*** Opening of Information provided ***
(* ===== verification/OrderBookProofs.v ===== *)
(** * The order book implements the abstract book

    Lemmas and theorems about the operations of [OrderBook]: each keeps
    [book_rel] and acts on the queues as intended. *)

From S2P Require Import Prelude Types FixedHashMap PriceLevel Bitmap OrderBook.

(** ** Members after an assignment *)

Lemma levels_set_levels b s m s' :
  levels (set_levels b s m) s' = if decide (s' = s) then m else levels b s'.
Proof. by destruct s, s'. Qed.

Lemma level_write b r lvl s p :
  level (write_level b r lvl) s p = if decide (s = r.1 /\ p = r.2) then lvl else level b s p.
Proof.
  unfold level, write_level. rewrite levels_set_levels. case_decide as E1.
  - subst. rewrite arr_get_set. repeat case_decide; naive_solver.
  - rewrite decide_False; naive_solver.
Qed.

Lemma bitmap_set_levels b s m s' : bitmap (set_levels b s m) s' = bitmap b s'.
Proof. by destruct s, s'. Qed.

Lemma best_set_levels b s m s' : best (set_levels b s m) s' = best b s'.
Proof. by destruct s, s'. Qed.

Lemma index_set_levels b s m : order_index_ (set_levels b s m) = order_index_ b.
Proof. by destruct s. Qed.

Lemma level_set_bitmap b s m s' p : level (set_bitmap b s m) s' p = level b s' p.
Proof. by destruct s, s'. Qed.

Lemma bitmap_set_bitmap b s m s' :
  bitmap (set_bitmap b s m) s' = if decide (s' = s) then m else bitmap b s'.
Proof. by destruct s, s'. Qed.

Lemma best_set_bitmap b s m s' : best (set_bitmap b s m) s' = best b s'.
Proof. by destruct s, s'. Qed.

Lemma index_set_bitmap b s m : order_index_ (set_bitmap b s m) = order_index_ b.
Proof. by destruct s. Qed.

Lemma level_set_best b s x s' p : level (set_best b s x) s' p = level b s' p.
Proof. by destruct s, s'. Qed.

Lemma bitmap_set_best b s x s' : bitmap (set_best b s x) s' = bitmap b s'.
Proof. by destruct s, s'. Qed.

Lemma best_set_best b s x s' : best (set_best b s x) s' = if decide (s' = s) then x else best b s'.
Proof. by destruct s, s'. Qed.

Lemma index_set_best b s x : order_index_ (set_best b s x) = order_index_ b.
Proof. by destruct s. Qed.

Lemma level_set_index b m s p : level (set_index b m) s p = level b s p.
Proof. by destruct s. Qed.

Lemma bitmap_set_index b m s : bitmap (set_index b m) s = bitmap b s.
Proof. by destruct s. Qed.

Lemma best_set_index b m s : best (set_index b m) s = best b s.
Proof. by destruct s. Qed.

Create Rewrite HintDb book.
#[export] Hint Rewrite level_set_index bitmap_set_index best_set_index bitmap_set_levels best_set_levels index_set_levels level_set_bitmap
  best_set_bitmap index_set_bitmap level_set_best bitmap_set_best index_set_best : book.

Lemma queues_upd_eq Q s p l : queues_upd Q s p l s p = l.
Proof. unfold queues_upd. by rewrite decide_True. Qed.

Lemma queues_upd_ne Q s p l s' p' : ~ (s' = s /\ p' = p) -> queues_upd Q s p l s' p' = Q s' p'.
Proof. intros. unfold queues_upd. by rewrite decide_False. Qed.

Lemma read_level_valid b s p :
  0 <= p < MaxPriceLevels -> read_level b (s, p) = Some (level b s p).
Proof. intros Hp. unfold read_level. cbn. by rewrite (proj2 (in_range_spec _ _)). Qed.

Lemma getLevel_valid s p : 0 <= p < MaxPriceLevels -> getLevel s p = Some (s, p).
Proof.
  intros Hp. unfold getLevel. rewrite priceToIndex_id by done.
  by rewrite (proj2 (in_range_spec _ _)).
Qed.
*** Close of Information provided ***
*** Opening of Information provided ***
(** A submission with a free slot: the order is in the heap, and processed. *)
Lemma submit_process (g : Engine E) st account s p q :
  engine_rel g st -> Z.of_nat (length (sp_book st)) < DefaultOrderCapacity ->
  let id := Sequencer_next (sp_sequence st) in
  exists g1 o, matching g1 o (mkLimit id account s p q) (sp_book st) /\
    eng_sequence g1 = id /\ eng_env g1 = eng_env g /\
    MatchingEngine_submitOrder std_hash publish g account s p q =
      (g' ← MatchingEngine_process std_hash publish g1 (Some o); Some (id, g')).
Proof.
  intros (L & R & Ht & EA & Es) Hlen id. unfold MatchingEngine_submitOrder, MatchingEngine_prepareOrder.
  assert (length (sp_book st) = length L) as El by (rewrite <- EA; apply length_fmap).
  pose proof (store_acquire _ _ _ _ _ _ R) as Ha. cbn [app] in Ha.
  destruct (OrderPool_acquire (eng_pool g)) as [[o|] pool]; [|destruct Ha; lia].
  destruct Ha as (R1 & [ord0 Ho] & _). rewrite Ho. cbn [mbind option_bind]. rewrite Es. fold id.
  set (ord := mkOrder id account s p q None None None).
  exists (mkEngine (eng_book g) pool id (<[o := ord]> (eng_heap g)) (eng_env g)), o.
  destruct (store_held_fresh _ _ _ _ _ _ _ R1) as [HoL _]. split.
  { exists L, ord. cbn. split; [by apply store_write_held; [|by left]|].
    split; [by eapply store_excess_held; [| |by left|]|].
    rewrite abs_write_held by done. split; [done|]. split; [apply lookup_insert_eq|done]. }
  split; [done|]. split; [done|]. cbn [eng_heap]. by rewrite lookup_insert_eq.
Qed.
*** Close of Information provided ***
→ To do: Where a line of the data above includes the string "unfold", pull it out.

→ Expected answer:
  unfold level, write_level. rewrite levels_set_levels. case_decide as E1.
Proof. unfold queues_upd. by rewrite decide_True. Qed.
Proof. intros. unfold queues_upd. by rewrite decide_False. Qed.
Proof. intros Hp. unfold read_level. cbn. by rewrite (proj2 (in_range_spec _ _)). Qed.
  intros Hp. unfold getLevel. rewrite priceToIndex_id by done.
  intros (L & R & Ht & EA & Es) Hlen id. unfold MatchingEngine_submitOrder, MatchingEngine_prepareOrder.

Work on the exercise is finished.